I recently sat down with Kareem Fahmy and Victor Lesniewski, the director and writer and co-creators of the upcoming Civil War spy thriller, Couriers and Contrabands. I’ve known Kareem for a little while now – we were paired up in the Soho Rep Writer/Director Lab – and I’m a big fan of his work. Kareem brings a rare synthesis of hot-blooded, fierce emotion (DRAMA like your mommy knows it) and form-breaking, genre-bending inquiry. Victor I do not know as well, but even five minutes into conversation with him betrays a fierce intelligence and quiet-boiling verve.

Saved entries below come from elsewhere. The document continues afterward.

(* ===== verification/Rfc3339.v ===== *)
(** * RFC 3339 timestamps

    The timestamp text of [src/src/cowork/peek.rs] ([format_rfc3339],
    [parse_rfc3339]) and the text that SQLite's
    [strftime('%Y-%m-%dT%H:%M:%fZ','now')] yields. The writer leases store and
    compare these texts as strings, so the order of the texts is proved to be
    the order of the instants. *)

From Stdlib Require Import ZArith Lia String Ascii.
From stdpp Require Import base tactics list gmap strings numbers.
From S2P Require Import Prelude Text Calendar.
Open Scope Z_scope.

(** Division by constants is linear arithmetic once the quotients are named. *)
#[local] Ltac Zify.zify_post_hook ::= Z.to_euclidean_division_equations.

(** ** Definitions *)

(** The texts share their date and time part, up to the seconds. *)
Definition rfc3339_stem (secs : Z) : string :=
  let days := as_i64 (secs / 86400) in
  let sec_of_day := secs mod 86400 in
  let hour := sec_of_day / 3600 in
  let minute := (sec_of_day / 60) mod 60 in
  let second := sec_of_day mod 60 in
  let '(year, month, day) := days_to_ymd days in
  fmt 10 4 year +:+ ("-" +:+ (fmt 10 2 month +:+ ("-" +:+ (fmt 10 2 day +:+
    ("T" +:+ (fmt 10 2 hour +:+ (":" +:+ (fmt 10 2 minute +:+ (":" +:+
    fmt 10 2 second))))))))).

(** [format_rfc3339]; the argument is [t.duration_since(UNIX_EPOCH)] in
    seconds, [0] before the epoch. *)
Definition format_rfc3339 (secs : Z) : string := rfc3339_stem secs +:+ "Z".

(** SQLite's [strftime('%Y-%m-%dT%H:%M:%fZ','now')], with millisecond
    seconds. *)
Definition sql_now (millis : Z) : string :=
  rfc3339_stem (millis / 1000) +:+ ("." +:+ (fmt 10 3 (millis mod 1000) +:+ "Z")).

Talking with the two of them over skype, I couldn’t help but note that these two men in some ways seem like different versions of the same person. They both sport well-trimmed beards and big kind eyes, and talking to the two of them together one gets the impression that they are two halves of a larger whole – Kareem outspoken and excitable, Victor collected and cool. Combined they are a formidable force of theatrical intelligence. The following is an edited transcript of our lively conversation, which ranged from traditional narratives of the Civil War to the difficulties of representing racism and slavery on stage.
J:Where did this project come from?
Kareem: So when I was a fellow at New York Theater Workshop, they started us off by saying “you can do whatever you want.” Which is probably the first time as a director I was told that. I had always been interested in how a director can be as generative a force in the creation of a play as a writer, because oftentimes the director just comes in in a functional role once the play has already been developed. And they can have a lot of input, but what happens when you’re actually starting the collaboration from moment one?

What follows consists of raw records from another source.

(* ===== verification/ProcessIdentity.v ===== *)
(** * Process identities

    The process-birth identities of [src/src/core/process_identity.rs] on Linux:
    the identity is a hash of the boot id, the pid and the start time that
    [/proc/<pid>/stat] reports. The files of [/proc] are the fields of a record
    [os], read at one moment; the hash (BLAKE3, a third-party crate) is a
    parameter. *)

From Stdlib Require Import ZArith Lia String Ascii.
From stdpp Require Import base tactics list gmap strings numbers.
From S2P Require Import Prelude Text.
Open Scope Z_scope.

(** ** Definitions *)

(** What reading a file of [/proc] gives. *)
Inductive read_result (A : Type) :=
  | ReadOk (content : A)
  | ReadNotFound
  | ReadPermissionDenied
  | ReadOtherError.
Arguments ReadOk {A} content.
Arguments ReadNotFound {A}.
Arguments ReadPermissionDenied {A}.
Arguments ReadOtherError {A}.

(** The facts the process can learn from the system. *)
Record os := Os {
  os_pid : Z;                               (* [std::process::id()] *)
  os_start_nanos : Z;                       (* the clock, for the fallback identity *)
  os_pid_ns : option string;                (* the link [/proc/self/ns/pid] *)
  os_boot_id : option string;               (* [/proc/sys/kernel/random/boot_id] *)
  os_stat : Z → read_result string;         (* [/proc/<pid>/stat] *)
  os_proc_dir : Z → read_result unit;       (* metadata of [/proc/<pid>] *)
}.

Definition DAEMON_OWNER_PREFIX : string := "mempal-daemon-".

Definition NUL : string := String (ascii_of_N 0) "".

(** [parse_start_ticks]: the fields after the last [") "] of the line, which
    closes the command name. *)
Fixpoint after_last_close (s : string) : option string :=
  match s with
  | EmptyString => None
  | String _ rest =>
      match after_last_close rest with
      | Some r => Some r
      | None => if String.prefix ") " s then Some (drop_bytes 2 s) else None
      end
  end.

(** [u8::is_ascii_whitespace]. *)
Definition is_ascii_whitespace (c : ascii) : bool :=
  let b := byte_of c in
  (b =? 32) || (b =? 9) || (b =? 10) || (b =? 12) || (b =? 13).

(** [split(is_ascii_whitespace)]: always at least one piece. *)
Fixpoint split_ws (s : string) : list string :=
  match s with
  | EmptyString => [""]
  | String c rest =>
      if is_ascii_whitespace c then "" :: split_ws rest
      else match split_ws rest with
           | [] => [String c ""]
           | f :: fs => String c f :: fs
           end
  end.

(** [try_fold] with the checked multiplication and addition of [u64]. *)
Fixpoint fold_ticks (value : Z) (field : string) : option Z :=
  match field with
  | EmptyString => Some value
  | String c rest =>
      let digit := byte_of c - 48 in
      if (0 <=? digit) && (digit <=? 9) then
        if value * 10 <=? u64_max then
          if value * 10 + digit <=? u64_max then fold_ticks (value * 10 + digit) rest
          else None
        else None
      else None
  end.

Definition parse_stat_fields (tail : string) : option Z :=
  let fields := List.filter (fun f => negb (is_empty f)) (split_ws tail) in
  match fields with
  | [] => None
  | state :: fields =>
      match state with
      | String c "" =>
          if Ascii.eqb c "Z" || Ascii.eqb c "X" then None
          else match fields !! 18%nat with
               | Some field => fold_ticks 0 field
               | None => None
               end
      | _ => None
      end
  end.

Definition parse_start_ticks (stat : string) : option Z :=
  match after_last_close stat with
  | Some tail => parse_stat_fields tail
  | None => None
  end.

(** [boot_id]. *)
Definition boot_id (sys : os) : option string :=
  match os_boot_id sys with
  | Some value => let value := trim value in if is_empty value then None else Some value
  | None => None
  end.

(** [current_pid_namespace]. *)
Definition current_pid_namespace (sys : os) : option string :=
  match os_pid_ns sys with
  | Some target => if is_empty target then None else Some target
  | None => None
  end.

Inductive LinuxProcessResult :=
  | Alive (found : string)
  | ProcDead
  | ProcUnverifiable.

Inductive ProcessLiveness := Live | Dead | Unverifiable.

#[export] Instance process_liveness_eq_dec : EqDecision ProcessLiveness.
Proof. solve_decision. Defined.

Section identity.
Context (blake3_hex : string → string).

Definition identity_hash (text : string) : string :=
  String.substring 0 16 (blake3_hex text).

(** What is hashed for a live process. *)
Definition identity_text (boot : string) (pid start_ticks : Z) : string :=
  boot +:+ (NUL +:+ (show pid +:+ (NUL +:+ show start_ticks))).

Definition linux_process_identity (sys : os) (pid : Z) : LinuxProcessResult :=
  if pid =? 0 then ProcDead
  else match boot_id sys with
       | None => ProcUnverifiable
       | Some boot =>
           match os_stat sys pid with
           | ReadOk stat =>
               match parse_start_ticks stat with
               | Some start_ticks => Alive (identity_hash (identity_text boot pid start_ticks))
               | None => ProcDead
               end
           | ReadNotFound => ProcDead
           | ReadPermissionDenied => ProcUnverifiable
           | ReadOtherError => ProcUnverifiable
           end
       end.

Definition fallback_process_identity (sys : os) : string :=
  identity_hash (show (os_pid sys) +:+ (NUL +:+ show (os_start_nanos sys))).

(** [current_process_identity]: the value the [OnceLock] is set to at its
    first use. *)
Definition current_process_identity (sys : os) : string :=
  match linux_process_identity sys (os_pid sys) with
  | Alive found => found
  | _ => fallback_process_identity sys
  end.

Definition daemon_owner (pid : Z) (birth : string) : string :=
  DAEMON_OWNER_PREFIX +:+ (show pid +:+ ("-" +:+ birth)).

Definition current_daemon_owner (sys : os) : string :=
  daemon_owner (os_pid sys) (current_process_identity sys).

Definition daemon_owner_matches_process (sys : os) (owner : string) (pid : Z) : bool :=
  match linux_process_identity sys pid with
  | Alive found => bool_decide (daemon_owner pid found = owner)
  | _ => false
  end.

(** [process_identity_liveness]; [own] is the cached identity of the calling
    process. *)
Definition process_identity_liveness (sys : os) (own : string) (pid : Z)
    (expected : string) (expected_pid_namespace : option string) : ProcessLiveness :=
  match expected_pid_namespace with
  | None => Unverifiable
  | Some ns =>
      if negb (bool_decide (current_pid_namespace sys = Some ns)) then Unverifiable
      else if pid =? os_pid sys then
        if bool_decide (own = expected) then Live else Dead
      else match linux_process_identity sys pid with
           | Alive found => if bool_decide (found = expected) then Live else Dead
           | ProcDead => Dead
           | ProcUnverifiable => Unverifiable
           end
  end.

Definition process_identity_matches (sys : os) (own : string) (pid : Z)
    (expected : string) : option bool :=
  match process_identity_liveness sys own pid expected (current_pid_namespace sys) with
  | Live => Some true
  | Dead => Some false
  | Unverifiable => None
  end.
End identity.

Definition stat_line (name tail : string) : string := "123 (" +:+ (name +:+ (") " +:+ tail)).

Example ticks_ex :
  parse_start_ticks (stat_line "mempal ) worker" "S 0 0 0 0 0 0 0 0 0 0 0 0 0 0 0 0 0 0 98765")
  = Some 98765.
Proof. vm_compute. reflexivity. Qed.
Example ticks_zombie :
  parse_start_ticks (stat_line "mempal" "Z 0 0 0 0 0 0 0 0 0 0 0 0 0 0 0 0 0 0 98765") = None.
Proof. vm_compute. reflexivity. Qed.

(** ** Lemmas *)

Lemma prefix_app p s : String.prefix p (p +:+ s) = true.
Proof.
  induction p as [|c p IH]; [by destruct s|]. autorewrite with text. simpl.
  destruct (ascii_dec c c); [done|congruence].
Qed.

Lemma contains_prefix needle hay : String.prefix needle hay = true → contains needle hay = true.
Proof. intros H. destruct hay; cbn [contains]; rewrite H; done. Qed.

Lemma contains_cons needle c hay :
  contains needle (String c hay) = false → contains needle hay = false.
Proof. simpl. intros H. by apply orb_false_iff in H as [_ H]. Qed.

Lemma after_last_close_none s : contains ") " s = false → after_last_close s = None.
Proof.
  induction s as [|c s IH]; [done|]. intros H.
  cbn [after_last_close]. rewrite IH by (by eapply contains_cons).
  destruct (String.prefix ") " (String c s)) eqn:E; [|done].
  by rewrite (contains_prefix _ _ E) in H.
Qed.

Lemma after_last_close_app p tail :
  contains ") " tail = false → after_last_close (p +:+ (") " +:+ tail)) = Some tail.
Proof.
  intros H. induction p as [|c p IH].
  - autorewrite with text. cbn [after_last_close].
    rewrite (after_last_close_none tail) by done.
    destruct (String.prefix ") " (String " " tail)) eqn:E; [done|].
    change (String ")" (String " " tail)) with (") " +:+ tail). by rewrite prefix_app.
  - autorewrite with text. cbn [after_last_close]. autorewrite with text in IH. by rewrite IH.
Qed.

Fixpoint no_nul (s : string) : bool :=
  match s with
  | EmptyString => true
  | String c rest => negb (Ascii.eqb c (ascii_of_N 0)) && no_nul rest
  end.

Lemma nul_split a b s t :
  no_nul a = true → no_nul b = true → a +:+ (NUL +:+ s) = b +:+ (NUL +:+ t) → a = b ∧ s = t.
Proof.
  revert b. induction a as [|c a IH]; intros [|d b] Ha Hb; autorewrite with text;
    unfold NUL; autorewrite with text; intros Heq; simplify_eq/=; try done.
  apply andb_true_iff in Ha as [_ Ha], Hb as [_ Hb].
  destruct (IH b) as [-> ->]; [assumption..|done].
Qed.

Lemma identity_text_inj boot boot' pid t t' :
  no_nul boot = true → no_nul boot' = true → 0 <= t → 0 <= t' →
  identity_text boot pid t = identity_text boot' pid t' → boot = boot' ∧ t = t'.
Proof.
  unfold identity_text. intros Hb Hb' Ht Ht' Heq.
  apply nul_split in Heq as [-> Heq]; [|done..].
  apply str_app_inj in Heq as [_ Heq]; [|done].
  apply str_app_inj in Heq as [_ Heq]; [|done].
  split; [done|]. unfold show in Heq. apply fmt_inj in Heq; [done|lia..].
Qed.

(** ** Properties *)

(** The start time read from [/proc/<pid>/stat] does not depend on the
    command name: whatever the name contains, closing parentheses and spaces
    included, the fields are those after the name. *)
Theorem start_ticks_name_irrelevant head name tail :
  contains ") " tail = false →
  parse_start_ticks (head +:+ (name +:+ (") " +:+ tail))) = parse_stat_fields tail.
Proof.
  intros H. unfold parse_start_ticks. rewrite <- str_app_assoc.
  by rewrite after_last_close_app.
Qed.

Lemma start_ticks_name_irrelevant_witness :
  parse_start_ticks ("7 (" +:+ ("a) Z 1) b" +:+
    (") " +:+ "S 0 0 0 0 0 0 0 0 0 0 0 0 0 0 0 0 0 0 42")))
  = parse_stat_fields "S 0 0 0 0 0 0 0 0 0 0 0 0 0 0 0 0 0 0 42".
Proof. apply (start_ticks_name_irrelevant "7 (" "a) Z 1) b"). reflexivity. Defined.

(** A daemon owner recorded for one process birth names a running process
    exactly when the boot and the start time are those of that birth, so a pid
    the kernel has reused is never taken for the recorded daemon. The hypothesis
    [no_collision] is that the hash separates the two births compared. *)
Theorem daemon_owner_matches_iff blake3_hex sys pid boot boot' ticks ticks' stat :
  pid ≠ 0 → no_nul boot = true → no_nul boot' = true → 0 <= ticks → 0 <= ticks' →
  boot_id sys = Some boot' → os_stat sys pid = ReadOk stat →
  parse_start_ticks stat = Some ticks' →
  (identity_hash blake3_hex (identity_text boot' pid ticks') =
   identity_hash blake3_hex (identity_text boot pid ticks) →
   identity_text boot' pid ticks' = identity_text boot pid ticks) →
  daemon_owner_matches_process blake3_hex sys
    (daemon_owner pid (identity_hash blake3_hex (identity_text boot pid ticks))) pid = true
  ↔ boot' = boot ∧ ticks' = ticks.
Proof.
  intros Hpid Hb Hb' Ht Ht' Hboot Hstat Hparse no_collision.
  unfold daemon_owner_matches_process, linux_process_identity.
  destruct (Z.eqb_spec pid 0); [done|]. rewrite Hboot, Hstat, Hparse.
  rewrite bool_decide_eq_true. split.
  - intros Heq. unfold daemon_owner in Heq.
    do 3 apply str_app_inj in Heq as [_ Heq]; try done.
    eapply identity_text_inj; eauto.
  - by intros [-> ->].
Qed.

Definition witness_os : os :=
  Os 10 0 (Some "pid:[1]") (Some "boot-1")
     (fun _ => ReadOk (stat_line "x" "S 0 0 0 0 0 0 0 0 0 0 0 0 0 0 0 0 0 0 5"))
     (fun _ => ReadOk ()).

Lemma daemon_owner_matches_iff_witness :
  daemon_owner_matches_process String.rev witness_os
    (daemon_owner 7 (identity_hash String.rev (identity_text "boot-1" 7 4))) 7 = true
  ↔ "boot-1" = "boot-1" ∧ 5 = 4.
Proof.
  apply (daemon_owner_matches_iff String.rev witness_os 7 "boot-1" "boot-1" 4 5
           (stat_line "x" "S 0 0 0 0 0 0 0 0 0 0 0 0 0 0 0 0 0 0 5"));
    [lia|reflexivity|reflexivity|lia|lia|reflexivity|reflexivity|vm_compute; reflexivity|].
  vm_compute. intros H. discriminate H.
Defined.

(** Liveness fails closed: a holder is declared dead only in a verified pid
    namespace, and then because it is this process under another identity, or
    because [/proc] shows that its process is gone or is another birth; every
    other doubt is [Unverifiable]. *)
Theorem liveness_dead_iff blake3_hex sys own pid expected ns :
  process_identity_liveness blake3_hex sys own pid expected ns = Dead ↔
  ∃ n, ns = Some n ∧ current_pid_namespace sys = Some n ∧
    ((pid = os_pid sys ∧ own ≠ expected) ∨
     (pid ≠ os_pid sys ∧ linux_process_identity blake3_hex sys pid ≠ ProcUnverifiable ∧
      linux_process_identity blake3_hex sys pid ≠ Alive expected)).
Proof.
  unfold process_identity_liveness. destruct ns as [n|]; [|naive_solver].
  case_bool_decide as Hns; simpl; [|naive_solver].
  destruct (Z.eqb_spec pid (os_pid sys)) as [Hp|Hp].
  - case_bool_decide; naive_solver.
  - destruct (linux_process_identity blake3_hex sys pid); [case_bool_decide|..]; naive_solver.
Qed.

So the idea I had had for many years was to explore, very broadly, the history of espionage in America. When I was working on my thesis at Columbia, about Billy the Kid, which is post-Civil War era, I had done quite a bit of research as to the history of Western expansion, Manifest Destiny, and what the American experience was around that time. And I came at this very much from the realm of the outsider, me as a non-American. [Kareem is from Canada.] And it was interesting that I kept coming across the narrative of the spies, in this case the Pinkerton Organization, which was the first organized spy institution.
J: So the Pinkerton Organization – is that what the play is about, or is it about something else?
K: We started with the Pinkertons as a jumping-off point. And it might have been “The Pinkerton Play,” the traditional biopic history play, but we knew that wasn’t very interesting. We did workshops with a slew of different actors, and pretty quickly the same questions kept popping up – What was life like for women during that time period? What was life like for slaves during that time period? What do these divisions of the Civil War have to say about the American experience today?
V: I never thought I’d write a play about the Civil War. I always felt there’s too much out there, there’s too much said, it’s overdone, etc. etc. But as we started discovering these stories about women and slaves, they were just things I had never heard before, and they really fascinated me. I was pretty taken aback at how despite all the research, despite all the history lessons and movies I had encountered about the Civil War, how had these stories not been told?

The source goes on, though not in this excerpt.